Q8 – Are You Bouncing In The Saddle?

I guess most of you would say no to self-assessment question # 8 : Are you bouncing in the saddle? but I am specifically thinking about sitting trot.  Now if I ask again, what would your answer be?  For many of you the answer will still be no, but for many more I’m sure it’s a resounding yes.

Whilst you are learning sitting trot, absorbing the shock waves created by the horse’s movement means you get ‘out of phase’ with movement and begin to feel the bounce.  In the trot, here’s what is happening …

  • As your horse begins to trot his back comes up and lifts you in the saddle with him.
  • As his back goes down your seat should follow at the same speed.
  • You come down slower and your horse’s back begins to travel up again with the next phase of the stride.
  • You are still descending and your seat bumps on the saddle.
  • The effect bounces you higher making you even slower to get down into the saddle.
  • Your horse’s back comes up again and you bump the saddle again.

It is at this point that you experience an overwhelming desire to tense your body in order to keep it still, unfortunately as you do this you are opposing the motion of your horse’s back muscles, which are moving.  It follows then that in order for you to stay connected in the saddle you must also move, particularly in the core area encompassing lower back, abdomen and pelvis.

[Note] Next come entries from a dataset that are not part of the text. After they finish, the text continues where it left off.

(** * ziptool: a verification model of [main.cpp]

    The program archives a directory tree into a ZIP file.  This development
    embeds the functions of [src/main.cpp] ([should_ignore],
    [make_ignore_set], [compress] and the two sub-commands of [main]) as
    executable Rocq functions over an explicit model of the file system, and
    states the properties of the specification about them.

    Modelling conventions.
    - [std::filesystem::path] is a record: an absolute flag and the list of
      file-name elements (POSIX syntax, separator [/]).
    - The file system is a tree of nodes as [stat] reports them (symbolic
      links are followed): regular files, directories, other files (FIFOs,
      sockets, devices) and dangling symbolic links.  Every existing node
      carries a file identity (device and inode number); hard links share it.
    - C++ [int] is a 32-bit two's complement integer, kept as a [Z] with the
      wrap-around written out ([wrap32]).
    - An uncaught C++ exception is the outcome [Threw].
    - Calls to the ZIP writer, the progress bar, the output streams and
      [fs::rename] are recorded as a chronological list of [event]s.

    Limits of the model.  Paths follow the POSIX syntax; the only symbolic
    links are dangling ones, so that [weakly_canonical] is the normal form
    of the absolute path; the current directory is a path that a rename does
    not move; the contents of files and the permission bits of entries are
    left out; the file system does not change during a run except through
    the program itself. *)

From Stdlib Require Import String Ascii List ZArith Lia Bool Arith.
From Stdlib Require Import DecimalString Sorted.
Import ListNotations.
Open Scope string_scope.
Open Scope list_scope.

(** String concatenation ([std::string::operator+]). *)
Infix "+++" := String.append (at level 60, right associativity).

(* ===================================================================== *)
(** ** Outcomes: normal return or uncaught exception                     *)
(* ===================================================================== *)

Inductive outcome (A : Type) : Type :=
| Ok (a : A)
| Threw.
Arguments Ok {A} a.
Arguments Threw {A}.

Definition bind {A B : Type} (m : outcome A) (k : A -> outcome B) : outcome B :=
  match m with
  | Ok a => k a
  | Threw => Threw
  end.

Notation "x <- m ;; k" := (bind m (fun x => k))
  (at level 61, m at next level, right associativity).
Notation "' pat <- m ;; k" := (bind m (fun x => match x with pat => k end))
  (at level 61, pat pattern, m at next level, right associativity).

(* ===================================================================== *)
(** ** 32-bit [int] arithmetic                                           *)
(* ===================================================================== *)

Definition int_min : Z := - 2 ^ 31.
Definition int_max : Z := 2 ^ 31 - 1.

(** Two's complement reduction of a mathematical integer to [int]. *)
Definition wrap32 (z : Z) : Z := (z + 2 ^ 31) mod 2 ^ 32 - 2 ^ 31.

Definition int_add (a b : Z) : Z := wrap32 (a + b).
Definition int_mul (a b : Z) : Z := wrap32 (a * b).
(** C++ [/] and [%] on [int] truncate towards zero. *)
Definition int_div (a b : Z) : Z := wrap32 (Z.quot a b).
Definition int_rem (a b : Z) : Z := Z.rem a b.
(** [processed++], [total_files++]. *)
Definition int_incr (a : Z) : Z := int_add a 1.
(** [static_cast<int>(v.size())]. *)
Definition int_of_size (n : nat) : Z := wrap32 (Z.of_nat n).

(* ===================================================================== *)
(** ** Paths ([std::filesystem::path], POSIX syntax)                      *)
(* ===================================================================== *)

Record path : Type := mkPath {
  absolute : bool;           (* has a root directory *)
  elems : list string        (* the file-name elements, outermost first *)
}.

Definition empty_path : path := mkPath false [].
Definition dot_path : path := mkPath false ["."].

(** Splitting a string at [/]; [cur] is the element being read. *)
Fixpoint split_slash (s : string) (cur : string) : list string :=
  match s with
  | EmptyString => [cur]
  | String c r =>
      if Ascii.eqb c "/" then cur :: split_slash r ""
      else split_slash r (cur +++ String c "")
  end.

Definition nonempty (s : string) : bool := negb (s =? "").

(** [fs::path{s}]: repeated separators collapse, a trailing separator is
    not kept as an empty last element. *)
Definition path_of_string (s : string) : path :=
  mkPath (String.prefix "/" s) (filter nonempty (split_slash s "")).

(** [p.generic_string()]. *)
Definition generic_string (p : path) : string :=
  (if absolute p then "/" else "") +++ String.concat "/" (elems p).

(** [p.string()]: the native format is the generic one on POSIX. *)
Definition path_string (p : path) : string := generic_string p.

(** [p / q]. *)
Definition path_append (p q : path) : path :=
  if absolute q then q else mkPath (absolute p) (elems p ++ elems q).
Infix "//" := path_append (at level 40, left associativity).

(** [p.filename()]. *)
Definition filename (p : path) : path :=
  mkPath false (match rev (elems p) with [] => [] | x :: _ => [x] end).

(** [p.parent_path()]. *)
Definition parent_path (p : path) : path :=
  mkPath (absolute p) (removelast (elems p)).

(** [lexically_normal]: [acc] holds the elements kept so far, innermost
    first. *)
Fixpoint normal_elems (abs : bool) (acc : list string) (l : list string)
  : list string :=
  match l with
  | [] => rev acc
  | x :: r =>
      if x =? "." then normal_elems abs acc r
      else if x =? ".." then
        match acc with
        | [] => if abs then normal_elems abs [] r
                else normal_elems abs [".."] r
        | y :: acc' =>
            if y =? ".." then normal_elems abs (".." :: acc) r
            else normal_elems abs acc' r
        end
      else normal_elems abs (x :: acc) r
  end.

Definition lexically_normal (p : path) : path :=
  match elems p, absolute p with
  | [], _ => p
  | _, abs =>
      match normal_elems abs [] (elems p) with
      | [] => if abs then mkPath true [] else dot_path
      | l => mkPath abs l
      end
  end.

We all know it is so much easier to use the leg’s twelve adducting (gripping) muscles when ‘out of phase’ occurs because they jump in with what they do naturally – adduct.  This gripping action prevents gravity from allowing you down as fast as your horse’s back gets down.  Your heroic attempts to sit still make you rigid and so you bounce out of phase with your horse.  You become caught in a vicious circle; you bounce because you are gripping and you grip because you are bouncing.

SaddleThere is a way you may have figured out to partially lessen the bounce you are experiencing.  It is to open or extend your hip angle and lean back behind the vertical. Like the rider in the picture opposite, this is probably the rider solution you will see most often. It is not a good solution, because it impairs your effectiveness, stretches ligaments around your spine, causes pain, and can set you up for chronic degenerative back problems. It’s bad for your horse because it interferes with his balance and movement. And it’s bad for doing dressage because it diminishes control, communication, and effectiveness and encourages your horse to go on the forehand.

The alternative is much harder to achieve.  When your horse reaches the top of his up phase (which is the moment of suspension) you have to consciously think about going back down with the saddle, waiting for gravity will be too late.  You have to exert this forward motion with each stride in a two-time rhythm.  The trouble starts when you don’t go down with the saddle. You will almost certainly be trying to sit still and this will end with the unavoidable slap up the backside.  You will need to engage the abs and when you can get down at the same time as your horse’s feet hit the ground you’ll be right there, ready to come up again with him from the bottom of his stride.

Staying In Contact With The Saddle

Sitting the trot is all about keeping yourself with the motion of the horse. It’s easier to learn how to do that first at the walk and then the canter. Those two gaits have more forward and back motion than the trot does. You are working towards being able to feel how to stay with the motion in trot with a deep seat, staying in contact with the saddle at all times and this is what you almost certainly can do in walk, and can more easily do in canter.  Notice how in the walk and canter your seat stays in contact with the saddle, then notice how your hips are with the horse’s motion.  If you have mastered this, moving onto sitting trot will be less demanding.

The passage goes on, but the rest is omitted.